• _Work required_
Range to reproduce from the entries below: the line with "- rewrite Hk. apply incl_refl.", the line with "- rewrite fold_record_value_next", and every line in between. Give them exactly and give nothing else.

[Data extracted from a collection]
____

(** The classification promises a state for every standard source field. *)
Lemma classified_has_state r key :
  classified_as_aggregate p r = true ->
  In key (standardSourceFields (fields p)) ->
  exists md s, AGG_METADATA_FIELD r = Some md
               /\ metadataOnRecord_of r key = Some s.
Proof.
  unfold classified_as_aggregate, metadataOnRecord_of. intros H Hin.
  destruct (AGG_METADATA_FIELD r) as [md |]; [| discriminate H].
  apply andb_true_iff in H as [H _]. apply andb_true_iff in H as [_ H].
  rewrite forallb_forall in H. specialize (H key Hin).
  unfold has_source, exists_ in H.
  destruct (obj_get (METADATA_SOURCES_FIELD md) key) as [s |];
    [| discriminate H].
  now exists md, s.
Qed.

Lemma min_assign_settled v m x : min_assign v (Some m) x = Some (smaller v m x).
Proof.
  destruct v; [| reflexivity]. unfold min_assign, getMin, smaller. cbn.
  now destruct (lt x m).
Qed.

Lemma max_assign_settled v m x : max_assign v (Some m) x = Some (larger v m x).
Proof.
  destruct v; [| reflexivity]. unfold max_assign, getMax, larger. cbn.
  now destruct (lt m x).
Qed.

Lemma plus_assign_settled v s x : plus_assign v (Some s) x = Ok (Some (add s x)).
Proof. now destruct v. Qed.

Lemma fold_standard_settled v r key st sources :
  In key (standardSourceFields (fields p)) ->
  settled (key, st) ->
  match obj_get sources key with Some s => s | None => fresh_standard end = st ->
  fold_standard v r (classified_as_aggregate p r) key sources
  = Ok (obj_set sources key (snd (absorb_standard v p r (key, st)))).
Proof.
  intros Hin (s & q & mn & mx & ws & tw & E & _) Hst. cbn [snd] in E. subst st.
  unfold fold_standard. rewrite Hst.
  unfold absorb_standard, join_states, share_state, share, contribution.
  destruct (classified_as_aggregate p r) eqn:Ec.
  - destruct (classified_has_state r key Ec Hin) as (md & s0 & _ & E).
    cbn [fst snd]. rewrite !E.
    cbn [METADATA_SUM_FIELD METADATA_SUM_OF_SQUARES_FIELD
           METADATA_MIN_FIELD METADATA_MAX_FIELD METADATA_WEIGHTED_SUM_FIELD
           METADATA_TOTAL_WEIGHT_FIELD optnum obind].
    rewrite !plus_assign_settled. cbn [obind].
    now rewrite min_assign_settled, max_assign_settled.
  - cbn [fst snd METADATA_SUM_FIELD METADATA_SUM_OF_SQUARES_FIELD
           METADATA_MIN_FIELD METADATA_MAX_FIELD METADATA_WEIGHTED_SUM_FIELD
           METADATA_TOTAL_WEIGHT_FIELD optnum obind].
    rewrite !plus_assign_settled. cbn [obind].
    now rewrite min_assign_settled, max_assign_settled.
Qed.

(** [standardSourceFields.forEach] on states that are there. *)
Lemma foldM_standard_present v r :
  forall todo done,
    incl (map fst todo) (standardSourceFields (fields p)) ->
    NoDup (map fst done ++ map fst todo)%list ->
    Forall settled todo ->
    foldM (fold_standard v r (classified_as_aggregate p r))
      (map fst todo) (done ++ todo)%list
    = Ok (done ++ map (absorb_standard v p r) todo)%list.
Proof.
  induction todo as [| [k st] todo IH]; intros done Hin Hnd Hs;
    cbn [map foldM fst].
  - reflexivity.
  - assert (Hk : ~ In k (map fst done)).
    { intros H. apply NoDup_remove_2 in Hnd. apply Hnd.
      apply in_app_iff. now left. }
    inversion Hs as [| ? ? Hst Hs']; subst.
    rewrite (fold_standard_settled v r k st).
    + cbn [obind]. rewrite obj_set_app_skip by exact Hk.
      cbn [obj_set]. rewrite String.eqb_refl.
      change (done ++ (k, snd (absorb_standard v p r (k, st))) :: todo)%list
        with (done ++ [absorb_standard v p r (k, st)] ++ todo)%list.
      rewrite app_assoc. rewrite IH.
      * now rewrite <- app_assoc.
      * intros x Hx. apply Hin. now right.
      * rewrite map_app, <- app_assoc. exact Hnd.
      * exact Hs'.
    + apply Hin. now left.
    + exact Hst.
    + rewrite obj_get_app_skip by exact Hk. cbn [obj_get].
      now rewrite String.eqb_refl.
Qed.

Lemma obj_get_absent {A : Type} (o : list (string * A)) k :
  ~ In k (map fst o) -> obj_get o k = None.
Proof.
  intros H. rewrite <- (app_nil_r o). now rewrite obj_get_app_skip.
Qed.

(** [standardSourceFields.forEach] on a group that was just made. *)
Lemma foldM_standard_absent v r :
  forall keys done,
    incl keys (standardSourceFields (fields p)) ->
    NoDup (map fst done ++ keys)%list ->
    foldM (fold_standard v r (classified_as_aggregate p r)) keys done
    = Ok (done ++ map (fun key => absorb_standard v p r (key, fresh_standard)) keys)%list.
Proof.
  induction keys as [| k keys IH]; intros done Hin Hnd; cbn [map foldM].
  - now rewrite app_nil_r.
  - assert (Hk : ~ In k (map fst done)).
    { intros H. apply NoDup_remove_2 in Hnd. apply Hnd.
      apply in_app_iff. now left. }
    rewrite (fold_standard_settled v r k fresh_standard).
    + cbn [obind]. rewrite <- (app_nil_r done) at 1.
      rewrite obj_set_app_skip by exact Hk. cbn [obj_set].
      rewrite IH.
      * now rewrite <- app_assoc.
      * intros x Hx. apply Hin. now right.
      * rewrite map_app, <- app_assoc. exact Hnd.
    + apply Hin. now left.
    + apply settled_fresh.
    + now rewrite obj_get_absent.
Qed.

Lemma settled_totals_empty : settled_totals p (empty_totals p).
Proof.
  repeat split.
  - cbn. rewrite map_map. apply map_id.
  - cbn. apply Forall_forall. intros kv H. apply in_map_iff in H as (k & <- & _).
    apply settled_fresh.
Qed.

Lemma settled_totals_absorb v md r :
  settled_totals p md -> settled_totals p (absorb v p md r).
Proof.
  intros (Hmk & Hc & Hk & Hs). repeat split; cbn.
  - exact Hmk.
  - apply add_zero_r_of_add.
  - rewrite map_map. exact Hk.
  - apply Forall_forall. intros kv H. apply in_map_iff in H as (kv' & <- & _).
    apply settled_absorb.
Qed.

Lemma count_contribution_share r :
  count_contribution (classified_as_aggregate p r) r = Ok (count_share p r).
Proof.
  unfold count_contribution, count_share.
  destruct (classified_as_aggregate p r) eqn:E; [| reflexivity].
  unfold classified_as_aggregate in E.
  now destruct (AGG_METADATA_FIELD r).
Qed.

(** The loop body on the hash of a request without match keys. *)
Lemma fold_record_value_first v r :
  fold_record_value v p r []
  = Ok [("", mkRecord [] (Some (absorb v p (empty_totals p) r)))].
Proof.
  unfold fold_record_value. rewrite (hashKey_of_no_matchKeys _ _ _ no_matchKeys).
  cbn [obj_get existsb Object_prototype_keys String.eqb orb obind].
  unfold new_group. rewrite no_matchKeys.
  cbn [fold_left AGG_METADATA_FIELD obind properties
         METADATA_SOURCES_FIELD METADATA_COUNT_FIELD METADATA_MATCH_KEYS_FIELD].
  rewrite count_contribution_share. cbn [obind].
  rewrite (foldM_standard_absent v r _ []).
  - cbn [obind app]. rewrite no_weightedAverage. cbn [foldM obind obj_set].
    unfold absorb, empty_totals.
    cbn [METADATA_SOURCES_FIELD METADATA_COUNT_FIELD METADATA_MATCH_KEYS_FIELD].
    now rewrite map_map.
  - apply incl_refl.
  - apply standardSourceFields_NoDup.
Qed.

Lemma fold_record_value_next v r props md :
  settled_totals p md ->
  fold_record_value v p r [("", mkRecord props (Some md))]
  = Ok [("", mkRecord props (Some (absorb v p md r)))].
Proof.
  intros (Hmk & Hc & Hk & Hs).
  unfold fold_record_value. rewrite (hashKey_of_no_matchKeys _ _ _ no_matchKeys).
  cbn [obj_get String.eqb obind AGG_METADATA_FIELD properties].
  rewrite count_contribution_share. cbn [obind].
  rewrite <- Hk.
  rewrite <- (app_nil_l (METADATA_SOURCES_FIELD md)) at 2.
  rewrite (foldM_standard_present v r _ []).
  - cbn [obind app]. rewrite no_weightedAverage. cbn [foldM obind obj_set].
    now rewrite String.eqb_refl.
  - rewrite Hk. apply incl_refl.
  - cbn [map app]. rewrite Hk. apply standardSourceFields_NoDup.
  - exact Hs.
Qed.

Lemma foldM_fold_record_value_next v rs :
  forall props md,
    settled_totals p md ->
    foldM (fold_record_value v p) rs [("", mkRecord props (Some md))]
    = Ok [("", mkRecord props (Some (fold_left (absorb v p) rs md)))].
Proof.
  induction rs as [| r rs IH]; intros props md Hmd; cbn [foldM fold_left].
  - reflexivity.
  - rewrite fold_record_value_next by exact Hmd. cbn [obind].
    apply IH. now apply settled_totals_absorb.
Qed.

Lemma settled_totals_fold v rs :
  forall md,
    settled_totals p md -> settled_totals p (fold_left (absorb v p) rs md).
Proof.
  induction rs as [| r rs IH]; intros md H; cbn [fold_left]; [exact H |].
  apply IH. now apply settled_totals_absorb.
Qed.

(** The hash after the loop: one group under the empty key. *)
Lemma foldM_fold_record_value_first v rs :
  rs <> [] ->
  foldM (fold_record_value v p) rs []
  = Ok [("", mkRecord [] (Some (fold_left (absorb v p) rs (empty_totals p))))].
Proof.
  destruct rs as [| r rs]; [now intros [] |]. intros _. cbn [foldM fold_left].
  rewrite fold_record_value_first. cbn [obind].
  apply foldM_fold_record_value_next.
  apply settled_totals_absorb, settled_totals_empty.
Qed.

End Totals.

Lemma join_states_assoc x a c :
  join_states BigNumbers (join_states BigNumbers x a) c
  = join_states BigNumbers x (join_states BigNumbers a c).
Proof.
  unfold join_states, smaller, larger.
  cbn [METADATA_SUM_FIELD METADATA_SUM_OF_SQUARES_FIELD METADATA_MIN_FIELD
         METADATA_MAX_FIELD METADATA_WEIGHTED_SUM_FIELD
         METADATA_TOTAL_WEIGHT_FIELD optnum].
  now rewrite !add_assoc, BigNumber_min_assoc, BigNumber_max_assoc.
Qed.

Lemma join_states_fresh kv :
  settled kv -> join_states BigNumbers (snd kv) fresh_standard = snd kv.
Proof.
  intros (s & q & mn & mx & ws & tw & -> & Hs & Hq).
  unfold join_states, fresh_standard, smaller, larger.
  cbn [METADATA_SUM_FIELD METADATA_SUM_OF_SQUARES_FIELD METADATA_MIN_FIELD
         METADATA_MAX_FIELD METADATA_WEIGHTED_SUM_FIELD
         METADATA_TOTAL_WEIGHT_FIELD optnum].
  now rewrite Hs, Hq, BigNumber_min_Infinity, BigNumber_max_NegInfinity.
Qed.

Lemma fold_left_join_states {A : Type} (f : A -> SourceState) l :
  forall x a,
    join_states BigNumbers x
      (fold_left (fun st r => join_states BigNumbers st (f r)) l a)
    = fold_left (fun st r => join_states BigNumbers st (f r)) l
        (join_states BigNumbers x a).
Proof.
  induction l as [| r l IH]; intros x a; cbn [fold_left]; [reflexivity |].
  now rewrite IH, join_states_assoc.
Qed.

Lemma fold_left_add {A : Type} (f : A -> num) l :
  forall c a,
    add c (fold_left (fun n r => add n (f r)) l a)
    = fold_left (fun n r => add n (f r)) l (add c a).
Proof.
  induction l as [| r l IH]; intros c a; cbn [fold_left]; [reflexivity |].
  now rewrite IH, add_assoc.
Qed.

(** The loop on the one group, member by member. *)
Lemma fold_left_absorb v p rs :
  forall md,
    fold_left (absorb v p) rs md
    = mkAggregationData (METADATA_MATCH_KEYS_FIELD md)
        (fold_left (fun n r => add n (count_share p r)) rs
           (METADATA_COUNT_FIELD md))
        (map (fun kv =>
                (fst kv,
                 fold_left
                   (fun st r => join_states v st (share_state v p r (fst kv)))
                   rs (snd kv)))
           (METADATA_SOURCES_FIELD md)).
Proof.
  induction rs as [| r rs IH]; intros md; cbn [fold_left].
  - destruct md as [mk c s]. cbn. f_equal.
    rewrite <- (map_id s) at 1. apply map_ext. now intros [k st].
  - rewrite IH. unfold absorb.
    cbn [METADATA_SOURCES_FIELD METADATA_COUNT_FIELD METADATA_MATCH_KEYS_FIELD].
    f_equal. rewrite map_map. apply map_ext. now intros [k st].
Qed.

Lemma obj_get_map_keys {A : Type} (f : string -> A) keys k :
  In k keys -> obj_get (map (fun key => (key, f key)) keys) k = Some (f k).
Proof.
  induction keys as [| k' keys IH]; cbn; intros H; [destruct H |].
  destruct (String.eqb_spec k' k) as [-> | Hne]; [reflexivity |].
  destruct H as [-> | H]; [now destruct Hne | now apply IH].
Qed.

Section Parts.
Variable p : IAggregationParams.
Hypothesis no_matchKeys : matchKeys p = [].
Hypothesis no_weightedAverage : weightedAvgFields (fields p) = [].

(** The record of the totals of [part] brings what the records of [part]
    bring one after the other. *)
Lemma absorb_totals_of_part part t md :
  settled_totals p md ->
  AGG_METADATA_FIELD t = Some (fold_left (absorb BigNumbers p) part (empty_totals p)) ->
  absorb BigNumbers p md t = fold_left (absorb BigNumbers p) part md.
Proof.
  intros (Hmk & Hc & Hk & Hs) Ht.
  assert (Hsrc : METADATA_SOURCES_FIELD (fold_left (absorb BigNumbers p) part (empty_totals p))
                 = map (fun key =>
                          (key,
                           fold_left
                             (fun st r =>
                                join_states BigNumbers st
                                  (share_state BigNumbers p r key))
                             part fresh_standard))
                     (standardSourceFields (fields p))).
  { rewrite fold_left_absorb. cbn [METADATA_SOURCES_FIELD empty_totals].
    now rewrite map_map. }
  assert (Hcl : classified_as_aggregate p t = true).
  { unfold classified_as_aggregate. rewrite Ht, no_matchKeys, no_weightedAverage.
    cbn [forallb]. rewrite andb_true_r. cbn [isSubset difference filter length
                                               Nat.eqb andb].
    apply forallb_forall. intros k Hin. unfold has_source. rewrite Hsrc.
    now rewrite obj_get_map_keys. }
  rewrite (fold_left_absorb BigNumbers p part md). unfold absorb. f_equal.
  - unfold count_share. rewrite Hcl, Ht, fold_left_absorb.
    cbn [METADATA_COUNT_FIELD empty_totals].
    now rewrite fold_left_add, Hc.
  - apply map_ext_in. intros [k st] Hin. unfold absorb_standard. cbn [fst snd].
    f_equal.
    assert (Hkin : In k (standardSourceFields (fields p))).
    { rewrite <- Hk. apply in_map_iff. now exists (k, st). }
    assert (Hstate : join_states BigNumbers st (share_state BigNumbers p t k)
                     = join_states BigNumbers st
                         (fold_left
                            (fun st r =>
                               join_states BigNumbers st
                                 (share_state BigNumbers p r k))
                            part fresh_standard)).
    { unfold share_state, share, metadataOnRecord_of.
      rewrite Hcl, Ht, Hsrc, (obj_get_map_keys _ _ _ Hkin).
      reflexivity. }
    rewrite Hstate, fold_left_join_states.
    rewrite Forall_forall in Hs.
    f_equal. exact (join_states_fresh (k, st) (Hs _ Hin)).
Qed.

____

• _Answer for this exercise_
  - rewrite Hk. apply incl_refl.
  - cbn [map app]. rewrite Hk. apply standardSourceFields_NoDup.
  - exact Hs.
Qed.

Lemma foldM_fold_record_value_next v rs :
  forall props md,
    settled_totals p md ->
    foldM (fold_record_value v p) rs [("", mkRecord props (Some md))]
    = Ok [("", mkRecord props (Some (fold_left (absorb v p) rs md)))].
Proof.
  induction rs as [| r rs IH]; intros props md Hmd; cbn [foldM fold_left].
  - reflexivity.
  - rewrite fold_record_value_next by exact Hmd. cbn [obind].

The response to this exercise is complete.